ENTRIES PROVIDED
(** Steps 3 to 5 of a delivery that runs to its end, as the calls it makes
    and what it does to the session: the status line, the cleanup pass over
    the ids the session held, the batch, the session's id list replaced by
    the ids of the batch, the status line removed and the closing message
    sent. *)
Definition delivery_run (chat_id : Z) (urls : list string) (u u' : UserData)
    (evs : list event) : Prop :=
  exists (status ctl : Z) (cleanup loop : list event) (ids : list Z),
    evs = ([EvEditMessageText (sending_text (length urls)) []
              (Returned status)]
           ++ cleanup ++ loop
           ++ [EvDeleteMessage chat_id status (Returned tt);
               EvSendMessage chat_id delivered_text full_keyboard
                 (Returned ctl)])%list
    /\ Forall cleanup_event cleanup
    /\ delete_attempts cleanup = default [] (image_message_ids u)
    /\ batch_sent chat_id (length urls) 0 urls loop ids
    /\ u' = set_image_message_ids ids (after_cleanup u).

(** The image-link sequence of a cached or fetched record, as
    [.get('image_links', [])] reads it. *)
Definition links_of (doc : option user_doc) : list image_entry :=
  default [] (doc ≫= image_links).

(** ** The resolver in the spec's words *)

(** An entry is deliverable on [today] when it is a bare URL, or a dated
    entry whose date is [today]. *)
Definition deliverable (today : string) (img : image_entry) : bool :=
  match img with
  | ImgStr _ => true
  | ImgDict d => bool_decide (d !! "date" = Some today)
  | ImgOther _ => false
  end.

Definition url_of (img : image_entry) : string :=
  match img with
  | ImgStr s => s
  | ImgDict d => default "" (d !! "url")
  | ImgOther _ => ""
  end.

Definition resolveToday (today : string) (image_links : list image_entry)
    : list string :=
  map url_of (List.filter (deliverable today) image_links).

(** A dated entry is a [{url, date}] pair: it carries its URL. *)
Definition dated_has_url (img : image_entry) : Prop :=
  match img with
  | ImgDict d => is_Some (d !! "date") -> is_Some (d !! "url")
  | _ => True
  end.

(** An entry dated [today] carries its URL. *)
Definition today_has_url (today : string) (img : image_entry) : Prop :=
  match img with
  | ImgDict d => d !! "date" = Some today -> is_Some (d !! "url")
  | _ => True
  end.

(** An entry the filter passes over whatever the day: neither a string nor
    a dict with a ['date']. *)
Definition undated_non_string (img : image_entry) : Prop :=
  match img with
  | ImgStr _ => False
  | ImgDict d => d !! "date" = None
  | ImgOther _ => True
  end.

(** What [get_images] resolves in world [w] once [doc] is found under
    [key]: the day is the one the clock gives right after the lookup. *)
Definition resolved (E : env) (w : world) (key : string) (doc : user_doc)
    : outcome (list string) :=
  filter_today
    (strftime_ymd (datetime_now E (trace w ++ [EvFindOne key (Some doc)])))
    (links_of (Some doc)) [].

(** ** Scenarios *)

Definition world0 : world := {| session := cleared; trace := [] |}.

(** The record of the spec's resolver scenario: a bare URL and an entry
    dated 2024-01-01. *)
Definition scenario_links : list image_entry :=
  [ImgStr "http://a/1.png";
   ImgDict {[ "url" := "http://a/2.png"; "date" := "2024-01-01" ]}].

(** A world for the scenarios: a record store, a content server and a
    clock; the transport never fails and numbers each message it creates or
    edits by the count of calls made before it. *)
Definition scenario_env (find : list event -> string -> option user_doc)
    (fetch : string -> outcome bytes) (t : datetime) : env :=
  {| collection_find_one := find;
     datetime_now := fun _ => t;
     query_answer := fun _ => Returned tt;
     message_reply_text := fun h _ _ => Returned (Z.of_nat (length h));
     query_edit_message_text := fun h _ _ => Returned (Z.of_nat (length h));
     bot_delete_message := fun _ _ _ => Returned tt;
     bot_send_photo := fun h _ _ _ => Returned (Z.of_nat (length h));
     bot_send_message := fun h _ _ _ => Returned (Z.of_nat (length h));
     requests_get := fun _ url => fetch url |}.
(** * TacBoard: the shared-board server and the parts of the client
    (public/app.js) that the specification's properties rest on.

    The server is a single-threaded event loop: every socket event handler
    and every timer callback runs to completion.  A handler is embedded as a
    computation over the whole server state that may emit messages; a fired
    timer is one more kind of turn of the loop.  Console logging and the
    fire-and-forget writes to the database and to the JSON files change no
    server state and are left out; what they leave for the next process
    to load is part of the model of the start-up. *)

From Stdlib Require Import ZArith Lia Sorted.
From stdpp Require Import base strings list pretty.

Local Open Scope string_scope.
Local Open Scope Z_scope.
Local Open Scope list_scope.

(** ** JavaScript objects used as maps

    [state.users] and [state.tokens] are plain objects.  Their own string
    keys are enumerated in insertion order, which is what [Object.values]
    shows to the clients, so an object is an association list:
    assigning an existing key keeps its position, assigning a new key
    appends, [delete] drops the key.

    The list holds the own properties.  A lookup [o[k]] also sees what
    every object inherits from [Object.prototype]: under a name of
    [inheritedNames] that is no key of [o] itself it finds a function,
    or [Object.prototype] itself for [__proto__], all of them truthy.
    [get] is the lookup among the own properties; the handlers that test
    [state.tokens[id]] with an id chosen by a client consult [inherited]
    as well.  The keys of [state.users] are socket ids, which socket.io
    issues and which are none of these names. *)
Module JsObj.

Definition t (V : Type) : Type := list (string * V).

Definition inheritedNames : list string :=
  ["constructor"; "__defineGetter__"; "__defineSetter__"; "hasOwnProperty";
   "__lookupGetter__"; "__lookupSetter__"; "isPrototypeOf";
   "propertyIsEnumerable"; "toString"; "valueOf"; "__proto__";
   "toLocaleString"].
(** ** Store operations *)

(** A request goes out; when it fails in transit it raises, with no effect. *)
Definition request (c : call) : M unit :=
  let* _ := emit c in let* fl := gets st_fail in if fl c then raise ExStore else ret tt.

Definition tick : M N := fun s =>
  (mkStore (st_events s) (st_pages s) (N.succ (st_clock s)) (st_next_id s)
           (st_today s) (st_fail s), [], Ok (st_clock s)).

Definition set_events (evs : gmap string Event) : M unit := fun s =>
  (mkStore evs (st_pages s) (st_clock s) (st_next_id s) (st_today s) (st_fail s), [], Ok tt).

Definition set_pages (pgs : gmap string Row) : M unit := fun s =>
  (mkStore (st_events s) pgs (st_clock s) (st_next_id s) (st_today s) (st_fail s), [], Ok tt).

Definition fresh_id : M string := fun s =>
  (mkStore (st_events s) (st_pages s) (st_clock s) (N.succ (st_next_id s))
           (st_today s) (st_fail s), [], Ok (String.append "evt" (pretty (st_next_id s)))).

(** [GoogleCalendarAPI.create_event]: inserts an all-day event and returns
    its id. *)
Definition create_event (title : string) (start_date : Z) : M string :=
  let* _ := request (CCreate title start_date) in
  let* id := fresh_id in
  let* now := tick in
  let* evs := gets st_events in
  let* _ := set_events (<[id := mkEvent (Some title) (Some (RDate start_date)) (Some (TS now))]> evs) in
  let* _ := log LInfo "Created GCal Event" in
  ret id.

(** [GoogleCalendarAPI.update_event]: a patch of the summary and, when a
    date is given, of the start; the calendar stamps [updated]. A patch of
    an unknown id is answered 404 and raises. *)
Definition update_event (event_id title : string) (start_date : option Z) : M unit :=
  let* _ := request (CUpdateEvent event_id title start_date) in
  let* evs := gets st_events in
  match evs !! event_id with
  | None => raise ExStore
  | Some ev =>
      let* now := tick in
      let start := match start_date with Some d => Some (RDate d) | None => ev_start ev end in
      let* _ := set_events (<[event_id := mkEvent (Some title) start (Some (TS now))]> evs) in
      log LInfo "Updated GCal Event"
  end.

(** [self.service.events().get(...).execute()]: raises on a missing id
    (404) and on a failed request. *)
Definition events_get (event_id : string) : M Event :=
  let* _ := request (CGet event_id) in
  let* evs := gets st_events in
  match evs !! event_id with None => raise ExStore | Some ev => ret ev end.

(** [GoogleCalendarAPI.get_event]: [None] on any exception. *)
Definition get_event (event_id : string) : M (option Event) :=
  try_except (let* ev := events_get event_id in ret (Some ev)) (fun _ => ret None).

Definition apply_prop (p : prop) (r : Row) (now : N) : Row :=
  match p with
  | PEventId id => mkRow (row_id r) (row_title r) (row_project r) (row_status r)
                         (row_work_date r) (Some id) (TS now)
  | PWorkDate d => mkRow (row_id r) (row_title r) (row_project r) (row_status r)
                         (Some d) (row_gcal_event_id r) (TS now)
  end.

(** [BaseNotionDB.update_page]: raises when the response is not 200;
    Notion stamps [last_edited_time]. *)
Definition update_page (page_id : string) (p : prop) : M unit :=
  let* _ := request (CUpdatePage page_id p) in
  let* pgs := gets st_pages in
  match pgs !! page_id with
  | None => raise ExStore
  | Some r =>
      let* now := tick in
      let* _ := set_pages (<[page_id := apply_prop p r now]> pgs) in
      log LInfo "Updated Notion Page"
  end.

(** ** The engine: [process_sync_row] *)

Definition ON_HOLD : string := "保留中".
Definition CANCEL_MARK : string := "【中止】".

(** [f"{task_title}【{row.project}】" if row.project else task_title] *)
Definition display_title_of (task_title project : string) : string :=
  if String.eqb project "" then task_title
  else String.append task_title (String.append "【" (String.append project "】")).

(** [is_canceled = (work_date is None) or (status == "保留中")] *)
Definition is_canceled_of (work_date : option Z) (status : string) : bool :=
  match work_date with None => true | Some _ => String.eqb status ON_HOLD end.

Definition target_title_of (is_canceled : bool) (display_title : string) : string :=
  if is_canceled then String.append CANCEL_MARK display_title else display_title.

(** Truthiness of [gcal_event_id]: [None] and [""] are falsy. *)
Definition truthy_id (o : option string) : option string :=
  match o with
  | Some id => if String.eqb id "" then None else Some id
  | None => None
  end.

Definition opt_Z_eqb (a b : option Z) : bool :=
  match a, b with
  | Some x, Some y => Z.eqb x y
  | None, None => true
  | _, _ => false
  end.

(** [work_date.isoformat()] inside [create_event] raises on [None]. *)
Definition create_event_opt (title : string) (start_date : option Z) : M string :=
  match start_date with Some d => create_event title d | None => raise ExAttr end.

WHAT IS BEING ASKED
Write the opening line of the data above and every line after it, exactly, stopping once you have written the line with "map url_of (List.filter".

ANSWER AREA
(** Steps 3 to 5 of a delivery that runs to its end, as the calls it makes
    and what it does to the session: the status line, the cleanup pass over
    the ids the session held, the batch, the session's id list replaced by
    the ids of the batch, the status line removed and the closing message
    sent. *)
Definition delivery_run (chat_id : Z) (urls : list string) (u u' : UserData)
    (evs : list event) : Prop :=
  exists (status ctl : Z) (cleanup loop : list event) (ids : list Z),
    evs = ([EvEditMessageText (sending_text (length urls)) []
              (Returned status)]
           ++ cleanup ++ loop
           ++ [EvDeleteMessage chat_id status (Returned tt);
               EvSendMessage chat_id delivered_text full_keyboard
                 (Returned ctl)])%list
    /\ Forall cleanup_event cleanup
    /\ delete_attempts cleanup = default [] (image_message_ids u)
    /\ batch_sent chat_id (length urls) 0 urls loop ids
    /\ u' = set_image_message_ids ids (after_cleanup u).

(** The image-link sequence of a cached or fetched record, as
    [.get('image_links', [])] reads it. *)
Definition links_of (doc : option user_doc) : list image_entry :=
  default [] (doc ≫= image_links).

(** ** The resolver in the spec's words *)

(** An entry is deliverable on [today] when it is a bare URL, or a dated
    entry whose date is [today]. *)
Definition deliverable (today : string) (img : image_entry) : bool :=
  match img with
  | ImgStr _ => true
  | ImgDict d => bool_decide (d !! "date" = Some today)
  | ImgOther _ => false
  end.

Definition url_of (img : image_entry) : string :=
  match img with
  | ImgStr s => s
  | ImgDict d => default "" (d !! "url")
  | ImgOther _ => ""
  end.

Definition resolveToday (today : string) (image_links : list image_entry)
    : list string :=
  map url_of (List.filter (deliverable today) image_links).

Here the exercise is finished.